→ WORK TASK:
Isolate every line in the data with the string "TopN" and copy it.

→ GIVEN DATA:
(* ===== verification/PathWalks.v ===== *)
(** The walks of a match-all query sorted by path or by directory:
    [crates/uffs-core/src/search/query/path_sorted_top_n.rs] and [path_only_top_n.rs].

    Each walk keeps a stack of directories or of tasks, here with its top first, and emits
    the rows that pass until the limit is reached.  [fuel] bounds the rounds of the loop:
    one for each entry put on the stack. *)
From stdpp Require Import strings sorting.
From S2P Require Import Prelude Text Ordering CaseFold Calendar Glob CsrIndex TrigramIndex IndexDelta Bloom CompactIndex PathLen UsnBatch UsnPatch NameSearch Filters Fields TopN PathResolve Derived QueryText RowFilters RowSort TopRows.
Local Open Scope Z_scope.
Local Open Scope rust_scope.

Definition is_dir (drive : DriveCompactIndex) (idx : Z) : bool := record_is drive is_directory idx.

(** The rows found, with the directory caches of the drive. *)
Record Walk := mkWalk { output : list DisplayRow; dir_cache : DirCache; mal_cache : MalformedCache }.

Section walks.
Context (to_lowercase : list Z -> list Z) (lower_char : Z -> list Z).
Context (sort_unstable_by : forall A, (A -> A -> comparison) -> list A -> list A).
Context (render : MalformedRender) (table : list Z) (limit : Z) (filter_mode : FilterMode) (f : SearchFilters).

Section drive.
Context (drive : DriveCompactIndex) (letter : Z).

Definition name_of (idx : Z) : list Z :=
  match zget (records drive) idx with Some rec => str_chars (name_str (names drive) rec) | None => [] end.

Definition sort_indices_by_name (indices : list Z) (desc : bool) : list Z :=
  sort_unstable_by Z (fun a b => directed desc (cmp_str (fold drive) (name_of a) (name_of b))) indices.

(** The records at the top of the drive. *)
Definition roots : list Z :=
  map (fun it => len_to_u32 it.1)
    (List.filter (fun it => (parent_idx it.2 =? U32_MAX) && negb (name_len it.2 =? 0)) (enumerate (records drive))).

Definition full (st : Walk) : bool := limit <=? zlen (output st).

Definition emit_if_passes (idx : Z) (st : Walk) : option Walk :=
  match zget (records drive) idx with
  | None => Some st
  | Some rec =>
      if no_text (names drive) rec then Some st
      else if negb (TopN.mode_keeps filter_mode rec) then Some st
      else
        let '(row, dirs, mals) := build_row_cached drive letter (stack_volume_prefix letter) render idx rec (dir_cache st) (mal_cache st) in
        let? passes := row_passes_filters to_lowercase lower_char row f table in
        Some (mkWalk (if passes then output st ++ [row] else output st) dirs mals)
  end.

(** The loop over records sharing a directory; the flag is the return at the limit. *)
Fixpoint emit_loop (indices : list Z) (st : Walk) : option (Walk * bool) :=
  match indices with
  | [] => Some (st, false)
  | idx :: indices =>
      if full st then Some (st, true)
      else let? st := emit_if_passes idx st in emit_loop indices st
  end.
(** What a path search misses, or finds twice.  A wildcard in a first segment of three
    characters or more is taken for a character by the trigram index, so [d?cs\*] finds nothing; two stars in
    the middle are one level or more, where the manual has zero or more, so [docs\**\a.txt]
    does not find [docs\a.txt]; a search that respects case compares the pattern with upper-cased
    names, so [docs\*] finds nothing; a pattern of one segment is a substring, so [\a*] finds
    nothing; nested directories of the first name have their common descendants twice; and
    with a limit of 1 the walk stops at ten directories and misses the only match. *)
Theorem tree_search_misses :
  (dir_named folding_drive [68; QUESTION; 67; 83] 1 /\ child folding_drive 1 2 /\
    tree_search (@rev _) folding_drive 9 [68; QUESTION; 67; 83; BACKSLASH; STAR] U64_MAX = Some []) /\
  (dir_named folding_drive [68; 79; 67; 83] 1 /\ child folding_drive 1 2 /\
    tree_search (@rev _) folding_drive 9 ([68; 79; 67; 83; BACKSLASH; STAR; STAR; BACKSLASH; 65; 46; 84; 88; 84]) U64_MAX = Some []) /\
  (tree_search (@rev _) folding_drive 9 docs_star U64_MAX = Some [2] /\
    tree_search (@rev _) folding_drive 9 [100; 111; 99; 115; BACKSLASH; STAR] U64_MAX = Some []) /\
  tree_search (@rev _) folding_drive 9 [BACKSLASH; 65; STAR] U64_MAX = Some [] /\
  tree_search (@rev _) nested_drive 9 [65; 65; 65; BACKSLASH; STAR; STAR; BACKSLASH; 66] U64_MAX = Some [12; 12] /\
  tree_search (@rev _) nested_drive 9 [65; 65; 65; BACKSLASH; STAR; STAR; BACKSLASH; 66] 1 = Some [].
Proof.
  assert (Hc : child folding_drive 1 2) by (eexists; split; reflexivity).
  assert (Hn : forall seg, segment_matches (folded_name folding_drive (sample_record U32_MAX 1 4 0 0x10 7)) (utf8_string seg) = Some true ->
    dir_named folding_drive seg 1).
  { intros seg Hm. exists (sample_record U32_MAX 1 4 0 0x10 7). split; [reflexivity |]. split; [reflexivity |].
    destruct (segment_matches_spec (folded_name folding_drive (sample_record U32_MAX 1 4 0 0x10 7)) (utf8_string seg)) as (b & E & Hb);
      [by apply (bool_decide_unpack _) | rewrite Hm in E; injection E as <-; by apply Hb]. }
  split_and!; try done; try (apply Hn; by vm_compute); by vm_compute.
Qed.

→ COMPLETED TASK:
From S2P Require Import Prelude Text Ordering CaseFold Calendar Glob CsrIndex TrigramIndex IndexDelta Bloom CompactIndex PathLen UsnBatch UsnPatch NameSearch Filters Fields TopN PathResolve Derived QueryText RowFilters RowSort TopRows.
      else if negb (TopN.mode_keeps filter_mode rec) then Some st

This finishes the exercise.